WHAT YOU WILL DO
Check each line of the records below and collect those that include the word "AnthropicMessage".

Dataset entries
= = = = =

(** The version a write replaces is kept.  When a note of the vault is overwritten by a
    version whose meaning differs, and the policy does not mask, the text that was in the file
    is in the history of the note afterwards, under the time of that version, however many
    versions the trim removed, unless that time has itself expired. *)
Theorem previous_version_kept fm b id ck v note v' prev c
    (Hw : write_note_inner fm b id ck v = (Ok note, v'))
    (Hself : home_vault fm = self_vault_id) (Hmask : masks_bodies = false)
    (Hprev : read_note_in v self_vault_id id = Ok prev)
    (Hpv : fm_vault_id (frontmatter prev) = self_vault_id)
    (Hsha : sha256_for_history prev ≠ sha256_for_history note)
    (Hfile : fs_read (v_files v) (note_md_relative_path prev) = Ok c)
    (Hdir : validate_relative_path (history_dir self_vault_id id) = Ok tt)
    (Hnote : is_note_path (note_md_relative_path note) = true)
    (Hdisk : ∀ op p, disk_fails op p = false) (Hcan : history_canonical (v_files v) id)
    (Hi64 : in_i64 (version_ts prev)) (Hlive : unexpired (trim_now (ck_trim ck)) (version_ts prev) = true)
    (Hnewest : ∀ t, in_i64 t → is_Some (v_files v !! snapshot_path self_vault_id id t) →
                    (t ≤ version_ts prev)%Z) :
  v_files v' !! snapshot_path self_vault_id id (version_ts prev) = Some c.
Proof.
  assert (note_id prev = id) as Hpid by (by eapply read_note_in_id).
  unfold write_note_inner, write_note_judged in Hw. rewrite Hmask in Hw. cbn [andb] in Hw. cbv zeta in Hw.
  replace (fm_vault_id (if bool_decide (fm_vault_id fm = []) then with_vault_id fm self_vault_id else fm))
    with self_vault_id in Hw
    by (rewrite <-Hself; unfold home_vault; case_bool_decide; by destruct fm).
  rewrite Hprev, masked_body_off in Hw by done.
  destruct (md_write _) as [md|]; [|done].
  destruct (write_note_file _ _ _) as [[[]|] fs2] eqn:Ew; [|done].
  apply fs_write_Ok in Ew as (_ & _ & ->). injection Hw as <- <-.
  cbn [v_files with_files with_index]. rewrite lookup_insert_ne.
  - by apply keep_history_snapshot.
  - intros E. rewrite E, snapshot_not_note in Hnote. done.
Qed.
End history.
(* ===== verification/GatewayTypes.v ===== *)
(** * GatewayTypes: the wire types of the gateway

    The OpenAI types the gateway speaks to its backends ([commons/chat.rs],
    [commons/streaming.rs]), the Anthropic types it offers its clients
    ([commons/anthropic.rs]), the errors of a backend ([commons/error.rs]) and those of a
    handler ([error.rs]), all under [crates/gradatum-gateway/src].  A float is its bits.
    The first part models JSON values ([serde_json::Value]): objects are association lists
    in the order of the keys, and the text form is the class [SerdeJson]. *)

From S2P Require Import Prelude Text.

#[local] Open Scope nat_scope.

(** * JSON values *)

(** [serde_json::Number]: an integer, or a float by its bits. *)
Inductive jnumber := JInt (z : Z) | JFloat (bits : Z).
#[export] Instance jnumber_eq_dec : EqDecision jnumber.
Proof. solve_decision. Defined.

Inductive json :=
| JNull
| JBool (b : bool)
| JNumber (n : jnumber)
| JString (s : ustr)
| JArray (l : list json)
| JObject (l : list (ustr * json)).

Section json_ind.
Context (P : json → Prop).
Hypothesis Hnull : P JNull.
Hypothesis Hbool : ∀ b, P (JBool b).
Hypothesis Hnumber : ∀ n, P (JNumber n).
Hypothesis Hstring : ∀ s, P (JString s).
Hypothesis Harray : ∀ l, Forall P l → P (JArray l).
Hypothesis Hobject : ∀ l, Forall (λ kv, P kv.2) l → P (JObject l).
Fixpoint json_ind' (v : json) : P v :=
  match v with
  | JNull => Hnull | JBool b => Hbool b | JNumber n => Hnumber n | JString s => Hstring s
  | JArray l => Harray l ((fix go l := match l return Forall P l with
      | [] => Forall_nil_2 _ | x :: l' => Forall_cons_2 _ _ _ (json_ind' x) (go l') end) l)
  | JObject l => Hobject l ((fix go l := match l return Forall (λ kv, P kv.2) l with
      | [] => Forall_nil_2 _ | kv :: l' => Forall_cons_2 _ _ _ (json_ind' kv.2) (go l') end) l)
  end.
End json_ind.

(** ** Objects *)

(** [Map::insert]. *)
Fixpoint obj_insert (k : ustr) (v : json) (l : list (ustr * json)) : list (ustr * json) :=
  match l with
  | [] => [(k, v)]
  | (k', v') :: l' =>
      if bool_decide (k = k') then (k, v) :: l'
      else if ustr_lt k k' then (k, v) :: l
      else (k', v') :: obj_insert k v l'
  end.

(** [Map::get]. *)
Fixpoint obj_get (k : ustr) (l : list (ustr * json)) : option json :=
  match l with [] => None | (k', v) :: l' => if bool_decide (k = k') then Some v else obj_get k l' end.

(** [Value::get] with a string, [as_str]; [json!] of an object with the given fields. *)
Definition json_get (v : json) (k : ustr) : option json :=
  match v with JObject l => obj_get k l | _ => None end.
Definition json_as_str (v : json) : option ustr := match v with JString s => Some s | _ => None end.
Definition json_obj (fields : list (string * json)) : json :=
  JObject (foldl (λ m kv, obj_insert (lit kv.1) kv.2 m) [] fields).
Definition json_nat (n : N) : json := JNumber (JInt (Z.of_N n)).

(** What the crate guarantees of an object: its keys ascend.  [insert] keeps it so. *)
Definition obj_key_lt (a b : ustr * json) : Prop := ustr_lt a.1 b.1 = true.
Definition obj_ok (l : list (ustr * json)) : Prop := StronglySorted obj_key_lt l.

#[export] Instance obj_key_lt_trans : Transitive obj_key_lt.
Proof. intros a b c. apply ustr_lt_trans. Qed.

(** Inserting below every key puts the field first. *)
Lemma obj_insert_front k v l : Forall (obj_key_lt (k, v)) l → obj_insert k v l = (k, v) :: l.
Proof.
  destruct l as [|[k' v'] l]; [done|]. intros [Hlt _]%Forall_cons. cbn [obj_insert].
  unfold obj_key_lt in Hlt. cbn in Hlt. rewrite Hlt.
  by rewrite bool_decide_eq_false_2 by (apply ustr_lt_iff in Hlt; tauto).
Qed.

Lemma obj_get_insert k v l : obj_get k (obj_insert k v l) = Some v.
Proof.
  induction l as [|[k' v'] l IH]; cbn [obj_insert].
  - cbn. by rewrite bool_decide_eq_true_2.
  - case_bool_decide; [cbn; by rewrite bool_decide_eq_true_2|].
    destruct (ustr_lt k k'); cbn; [by rewrite bool_decide_eq_true_2|by rewrite bool_decide_eq_false_2].
Qed.

Lemma obj_get_insert_ne k k' v l : k ≠ k' → obj_get k (obj_insert k' v l) = obj_get k l.
Proof.
  intros Hk. induction l as [|[k1 v1] l IH]; cbn [obj_insert].
  - cbn. by rewrite bool_decide_eq_false_2.
  - case_bool_decide; [subst; cbn; by rewrite !bool_decide_eq_false_2|].
    destruct (ustr_lt k' k1); cbn; [by rewrite bool_decide_eq_false_2|]. by rewrite IH.
Qed.

(** Values are countable, through trees. *)
Abbreviation json_leaf := (ustr + Z + bool)%type.
Fixpoint json_to_tree (v : json) : gen_tree json_leaf :=
  match v with
  | JNull => GenNode 0 []
  | JBool b => GenNode 1 [GenLeaf (inr b)]
  | JNumber (JInt z) => GenNode 2 [GenLeaf (inl (inr z))]
  | JNumber (JFloat z) => GenNode 3 [GenLeaf (inl (inr z))]
  | JString s => GenNode 4 [GenLeaf (inl (inl s))]
  | JArray l => GenNode 5 (json_to_tree <$> l)
  | JObject l => GenNode 6 ((λ kv, GenNode 0 [GenLeaf (inl (inl kv.1)); json_to_tree kv.2]) <$> l)
  end.
Fixpoint json_of_tree (t : gen_tree json_leaf) : json :=
  match t with
  | GenNode 1 [GenLeaf (inr b)] => JBool b
  | GenNode 2 [GenLeaf (inl (inr z))] => JNumber (JInt z)
  | GenNode 3 [GenLeaf (inl (inr z))] => JNumber (JFloat z)
  | GenNode 4 [GenLeaf (inl (inl s))] => JString s
  | GenNode 5 l => JArray (json_of_tree <$> l)
  | GenNode 6 l => JObject ((λ t, match t with
                                  | GenNode _ [GenLeaf (inl (inl k)); t'] => (k, json_of_tree t')
                                  | _ => ([], JNull)
                                  end) <$> l)
  | _ => JNull
  end.
Lemma json_of_to_tree v : json_of_tree (json_to_tree v) = v.
Proof.
  induction v as [| |[]| |l IH|l IH] using json_ind'; try done; cbn; f_equal.
  - induction IH as [|v l Hv _ IHl]; [done|]. cbn. by rewrite Hv, IHl.
  - induction IH as [|[k v] l Hv _ IHl]; [done|]. cbn in *. by rewrite Hv, IHl.
Qed.

#[export] Instance json_eq_dec : EqDecision json.
Proof.
  intros v w. destruct (decide (json_to_tree v = json_to_tree w)) as [E|E]; [left|right; congruence].
  by rewrite <-(json_of_to_tree v), <-(json_of_to_tree w), E.
Defined.
#[export] Instance json_countable : Countable json := inj_countable' json_to_tree json_of_tree json_of_to_tree.

(** ** Printing and parsing

    [serde_json::to_string] of a value, which the code allows to fail, and
    [serde_json::from_str]. *)
Class SerdeJson := {
  to_string : json → option ustr;
  from_str : ustr → option json
}.

(** The documented behaviour the theorems need: a value always prints, and what it prints
    parses back to it. *)
Class SerdeJsonLaws `{SerdeJson} : Prop := {
  to_string_total : ∀ v, is_Some (to_string v);
  from_to_string : ∀ v s, to_string v = Some s → from_str s = Some v
}.

(** * GatewayTypes *)

(** ** OpenAI: messages and requests *)

Inductive Role := RoleSystem | RoleUser | RoleAssistant | RoleTool.
#[export] Instance Role_eq_dec : EqDecision Role.
Proof. solve_decision. Defined.

Inductive ContentPart := PartText (text : ustr) | PartImageUrl (url : ustr).
Inductive MessageContent := ContentText (s : ustr) | ContentParts (parts : list ContentPart).

Definition part_is_image (p : ContentPart) : bool := match p with PartImageUrl _ => true | _ => false end.
Definition has_image (c : MessageContent) : bool :=
  match c with ContentText _ => false | ContentParts parts => existsb part_is_image parts end.
Definition part_text (p : ContentPart) : option ustr := match p with PartText t => Some t | _ => None end.
Definition text_content (c : MessageContent) : ustr :=
  match c with ContentText s => s | ContentParts parts => concat (omap part_text parts) end.
Definition image_count (c : MessageContent) : nat :=
  match c with
  | ContentText _ => 0
  | ContentParts parts => length (filter (λ p, part_is_image p = true) parts)
  end.

Record ToolCall := mkToolCall {
  call_id : ustr; call_tool_type : ustr; call_name : ustr; call_arguments : ustr }.

Record Message := mkMessage {
  role : Role;
  content : MessageContent;
  tool_calls : option (list ToolCall);
  tool_call_id : option ustr;
  name : option ustr }.

Definition message_system (s : ustr) : Message := mkMessage RoleSystem (ContentText s) None None None.
Definition message_user (s : ustr) : Message := mkMessage RoleUser (ContentText s) None None None.
Definition message_assistant (s : ustr) : Message := mkMessage RoleAssistant (ContentText s) None None None.
Definition message_has_image (m : Message) : bool := has_image (content m).

Record FunctionDefinition := mkFunctionDefinition {
  fn_name : ustr; fn_description : option ustr; fn_parameters : json; fn_strict : option bool }.
Record ToolDefinition := mkToolDefinition { def_tool_type : ustr; def_function : FunctionDefinition }.
Definition tool_definition_function (f : FunctionDefinition) : ToolDefinition :=
  mkToolDefinition (lit "function") f.

Inductive OpenAIToolChoice := Mode (mode : ustr) | ForceFunction (tool_type fname : ustr).
Definition choice_auto : OpenAIToolChoice := Mode (lit "auto").
Definition choice_none : OpenAIToolChoice := Mode (lit "none").
Definition choice_required : OpenAIToolChoice := Mode (lit "required").

Record ChatCompletionRequest := mkRequest {
  req_model : ustr;
  req_messages : list Message;
  req_max_tokens : option N;
  req_temperature : option N;
  req_stream : option bool;
  req_top_p : option N;
  req_top_k : option N;
  req_min_p : option N;
  req_presence_penalty : option N;
  req_stop : option (list ustr);
  req_tools : option (list ToolDefinition);
  req_tool_choice : option OpenAIToolChoice;
  req_chat_template_kwargs : option json }.

Record Usage := mkUsage {
  prompt_tokens : N; completion_tokens : N; total_tokens : N; cached_tokens : option (option N) }.
Record Choice := mkChoice { choice_index : N; choice_message : Message; choice_finish_reason : option ustr }.
Record ChatCompletionResponse := mkResponse {
  resp_id : ustr; resp_object : ustr; resp_created : N; resp_model : ustr;
  resp_choices : list Choice; resp_usage : option Usage }.

(** ** OpenAI: the chunks of a stream *)

Record ChunkToolCallFunction := mkChunkFunction { cf_name : option ustr; cf_arguments : option ustr }.
Record ChunkToolCall := mkChunkToolCall {
  tc_index : N; tc_id : option ustr; tc_type : option ustr; tc_function : option ChunkToolCallFunction }.
Record ChunkDelta := mkDelta {
  d_role : option ustr; d_content : option ustr; d_tool_calls : option (list ChunkToolCall) }.
Record ChunkChoice := mkChunkChoice { cc_index : N; cc_delta : ChunkDelta; cc_finish_reason : option ustr }.
Record ChatCompletionChunk := mkChunk {
  ck_id : ustr; ck_object : ustr; ck_created : N; ck_model : ustr; ck_choices : list ChunkChoice }.

(** ** Anthropic: messages and requests *)

Record ImageSource := mkImageSource {
  source_type : ustr; media_type : option ustr; data : option ustr; url : option ustr }.

Inductive ContentBlock :=
| BlockText (text : ustr)
| BlockToolUse (id bname : ustr) (input : json)
| BlockToolResult (tool_use_id : ustr) (result_content : json) (is_error : option bool)
| BlockImage (source : ImageSource)
| BlockThinking (thinking : ustr)
| BlockUnknown.

Inductive AnthropicContent := AText (s : ustr) | ABlocks (blocks : list ContentBlock).
Inductive SystemContent := SText (s : ustr) | SBlocks (blocks : list ContentBlock).

Definition block_text (b : ContentBlock) : option ustr := match b with BlockText t => Some t | _ => None end.
Definition as_text (c : AnthropicContent) : ustr :=
  match c with AText s => s | ABlocks blocks => concat (omap block_text blocks) end.

Record AnthropicMessage := mkAMessage { am_role : ustr; am_content : AnthropicContent }.
Record Tool := mkTool { tool_name : ustr; tool_description : option ustr; input_schema : json }.
Inductive AToolChoice := ChoiceAuto | ChoiceAny | ChoiceTool (tname : ustr) | ChoiceNone.

Record MessagesRequest := mkMessagesRequest {
  mr_model : ustr;
  mr_messages : list AnthropicMessage;
  mr_system : option SystemContent;
  mr_max_tokens : N;
  mr_temperature : option N;
  mr_top_p : option N;
  mr_stop_sequences : option (list ustr);
  mr_stream : option bool;
  mr_tools : option (list Tool);
  mr_tool_choice : option AToolChoice;
  mr_thinking : option json;
  mr_betas : option (list ustr);
  mr_metadata : option json }.

Inductive ResponseBlock :=
| RBText (text : ustr)
| RBToolUse (id bname : ustr) (input : json).
Record AnthropicUsage := mkAUsage { input_tokens : N; output_tokens : N }.
Record MessagesResponse := mkMessagesResponse {
  mres_id : ustr; mres_type : ustr; mres_role : ustr; mres_model : ustr;
  mres_content : list ResponseBlock; mres_stop_reason : option ustr;
  mres_stop_sequence : option ustr; mres_usage : AnthropicUsage }.

(** ** Errors *)

(** [LlmError]; the source of a network or serialization error is not kept. *)
Inductive LlmError :=
| Network
| Timeout
| Http (status : N) (body : ustr)
| InvalidRequest (message : ustr)
| Unauthorized (message : ustr)
| Forbidden (message : ustr)
| LlmNotFound (message : ustr)
| RateLimited (retry_after_secs : option N) (message : ustr)
| QuotaExceeded (message : ustr)
| UpstreamError (status : N) (message : ustr)
| ProviderUnavailable (provider reason : ustr)
| AllProvidersFailed (attempts : list ustr)
| Serialization
| ToolValidation (tool_name reason : ustr)
| Custom (message : ustr).

Definition is_retryable (e : LlmError) : bool :=
  match e with Network | Timeout | RateLimited _ _ | UpstreamError _ _ => true | _ => false end.

Definition from_http_status (status : N) (body : ustr) : LlmError :=
  (if status =? 400 then InvalidRequest body
   else if status =? 401 then Unauthorized body
   else if status =? 403 then Forbidden body
   else if status =? 404 then LlmNotFound body
   else if (status =? 402) || (status =? 413) then QuotaExceeded body
   else if status =? 429 then RateLimited None body
   else if (500 <=? status) && (status <=? 599) then UpstreamError status body
   else Http status body)%N.

Inductive ApiError :=
| AliasNotFound (alias : ustr) (available : list ustr)
| ProviderNotFound (provider : ustr)
| Backend (e : LlmError)
| InvalidBody (message : ustr)
| ContextLengthExceeded (total cap : N)
| TooManyTools (count max : nat)
| ServiceUnavailable (message : ustr)
| VisionNotSupported (alias : ustr).

Definition status_code (e : ApiError) : N :=
  match e with
  | AliasNotFound _ _ => 404
  | ProviderNotFound _ => 500
  | InvalidBody _ => 400
  | ContextLengthExceeded _ _ => 413
  | TooManyTools _ _ => 400
  | ServiceUnavailable _ => 503
  | VisionNotSupported _ => 400
  | Backend e =>
      match e with
      | InvalidRequest _ => 400
      | Unauthorized _ => 401
      | Forbidden _ => 403
      | LlmNotFound _ => 404
      | RateLimited _ _ => 429
      | Timeout | Network | ProviderUnavailable _ _ | UpstreamError _ _ => 502
      | _ => 500
      end
  end%N.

= = = = =

COMPLETED EXERCISE
Record AnthropicMessage := mkAMessage { am_role : ustr; am_content : AnthropicContent }.
  mr_messages : list AnthropicMessage;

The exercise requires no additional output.